MATERIALS PROVIDED
(** X8.  A command packet reaches the jacks unchanged: once a packet
    with a payload free of 0xC0 has been read, in whatever state the
    reader was, the next audio sample drives the two audio outputs and
    the two CV outputs with the four little-endian 16-bit values of the
    packet, and the two pulse outputs with bits 0 and 1 of its flags
    byte. *)
Theorem command_reaches_outputs probe hw c frame s :
  parser_inv s -> shared_wf (glob s) ->
  Forall is_uint8 frame -> is_packet frame ->
  let g := glob (fst (usb_loop (map Char frame) s)) in
  let out := fst (snd (ProcessMainSample probe hw c g)) in
  AudioOut1 out = le_int16 (frame !!! 2%nat) (frame !!! 3%nat) /\
  AudioOut2 out = le_int16 (frame !!! 4%nat) (frame !!! 5%nat) /\
  CVOut1 out = le_int16 (frame !!! 6%nat) (frame !!! 7%nat) /\
  CVOut2 out = le_int16 (frame !!! 8%nat) (frame !!! 9%nat) /\
  PulseOut1 out = Z.testbit (frame !!! 1%nat) 0 /\
  PulseOut2 out = Z.testbit (frame !!! 1%nat) 1.
Proof.
  intros Hinv Hwf Hbytes Hpkt g out.
  pose proof (usb_loop_clean_packet frame s Hinv Hwf Hbytes Hpkt) as (_ & Ht & _).
  cbv zeta in Ht. fold g in Ht.
  unfold readTargets, decode_frame in Ht. injection Ht as Hf Htg.
  assert (is_uint8 (frame !!! 1%nat)) as Hf1.
  { destruct Hpkt as (Hlen & _). rewrite Forall_lookup in Hbytes.
    apply (Hbytes 1%nat). apply list_lookup_lookup_total_lt. lia. }
  destruct (pulse_bits _ Hf1) as [Hp1 Hp2].
  subst out. unfold ProcessMainSample. cbn [readTargets].
  destruct (INPUT_REPORT_INTERVAL <=? c + 1);
    cbn [fst snd AudioOut1 AudioOut2 CVOut1 CVOut2 PulseOut1 PulseOut2];
    rewrite Htg, Hf; cbn [lookup_total list_lookup_total]; auto 10.
Qed.

Lemma command_reaches_outputs_witness :
  let s := fst (usb_loop (map Char [0xC0; 1; 2; 3])
                         (loop_start (repeat 0 10) shared_init)) in
  let frame := [0xC0; 0x02; 0x00; 0x08; 0xFF; 0xFF; 0x34; 0x12; 0x00; 0xF8] in
  let hw := mkHw 0 0 0 0 0 0 0 false false 0 (fun _ => false) in
  let out := fst (snd (ProcessMainSample false hw 0
                         (glob (fst (usb_loop (map Char frame) s))))) in
  (AudioOut1 out, AudioOut2 out, CVOut1 out, CVOut2 out, PulseOut1 out, PulseOut2 out)
    = (2048, -1, 4660, -2048, false, true).
Proof.
  intros s frame hw out.
  destruct (command_reaches_outputs false hw 0 frame s)
    as (H1 & H2 & H3 & H4 & H5 & H6).
  - apply usb_loop_parser_inv. split; [reflexivity|]. cbn. split; lia.
  - unfold shared_wf. cbn. auto.
  - repeat (constructor; [unfold is_uint8; lia|]); constructor.
  - split; [reflexivity|]. split; [reflexivity|].
    repeat (constructor; [unfold SYNC_HOST_TO_DEVICE; lia|]); constructor.
  - fold out in H1, H2, H3, H4, H5, H6.
    rewrite H1, H2, H3, H4, H5, H6. reflexivity.
Defined.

WHAT THE EXERCISE ASKS
The data above is to be restated line for line, word for word.

RESULT
(** X8.  A command packet reaches the jacks unchanged: once a packet
    with a payload free of 0xC0 has been read, in whatever state the
    reader was, the next audio sample drives the two audio outputs and
    the two CV outputs with the four little-endian 16-bit values of the
    packet, and the two pulse outputs with bits 0 and 1 of its flags
    byte. *)
Theorem command_reaches_outputs probe hw c frame s :
  parser_inv s -> shared_wf (glob s) ->
  Forall is_uint8 frame -> is_packet frame ->
  let g := glob (fst (usb_loop (map Char frame) s)) in
  let out := fst (snd (ProcessMainSample probe hw c g)) in
  AudioOut1 out = le_int16 (frame !!! 2%nat) (frame !!! 3%nat) /\
  AudioOut2 out = le_int16 (frame !!! 4%nat) (frame !!! 5%nat) /\
  CVOut1 out = le_int16 (frame !!! 6%nat) (frame !!! 7%nat) /\
  CVOut2 out = le_int16 (frame !!! 8%nat) (frame !!! 9%nat) /\
  PulseOut1 out = Z.testbit (frame !!! 1%nat) 0 /\
  PulseOut2 out = Z.testbit (frame !!! 1%nat) 1.
Proof.
  intros Hinv Hwf Hbytes Hpkt g out.
  pose proof (usb_loop_clean_packet frame s Hinv Hwf Hbytes Hpkt) as (_ & Ht & _).
  cbv zeta in Ht. fold g in Ht.
  unfold readTargets, decode_frame in Ht. injection Ht as Hf Htg.
  assert (is_uint8 (frame !!! 1%nat)) as Hf1.
  { destruct Hpkt as (Hlen & _). rewrite Forall_lookup in Hbytes.
    apply (Hbytes 1%nat). apply list_lookup_lookup_total_lt. lia. }
  destruct (pulse_bits _ Hf1) as [Hp1 Hp2].
  subst out. unfold ProcessMainSample. cbn [readTargets].
  destruct (INPUT_REPORT_INTERVAL <=? c + 1);
    cbn [fst snd AudioOut1 AudioOut2 CVOut1 CVOut2 PulseOut1 PulseOut2];
    rewrite Htg, Hf; cbn [lookup_total list_lookup_total]; auto 10.
Qed.

Lemma command_reaches_outputs_witness :
  let s := fst (usb_loop (map Char [0xC0; 1; 2; 3])
                         (loop_start (repeat 0 10) shared_init)) in
  let frame := [0xC0; 0x02; 0x00; 0x08; 0xFF; 0xFF; 0x34; 0x12; 0x00; 0xF8] in
  let hw := mkHw 0 0 0 0 0 0 0 false false 0 (fun _ => false) in
  let out := fst (snd (ProcessMainSample false hw 0
                         (glob (fst (usb_loop (map Char frame) s))))) in
  (AudioOut1 out, AudioOut2 out, CVOut1 out, CVOut2 out, PulseOut1 out, PulseOut2 out)
    = (2048, -1, 4660, -2048, false, true).
Proof.
  intros s frame hw out.
  destruct (command_reaches_outputs false hw 0 frame s)
    as (H1 & H2 & H3 & H4 & H5 & H6).
  - apply usb_loop_parser_inv. split; [reflexivity|]. cbn. split; lia.
  - unfold shared_wf. cbn. auto.
  - repeat (constructor; [unfold is_uint8; lia|]); constructor.
  - split; [reflexivity|]. split; [reflexivity|].
    repeat (constructor; [unfold SYNC_HOST_TO_DEVICE; lia|]); constructor.
  - fold out in H1, H2, H3, H4, H5, H6.
    rewrite H1, H2, H3, H4, H5, H6. reflexivity.
Defined.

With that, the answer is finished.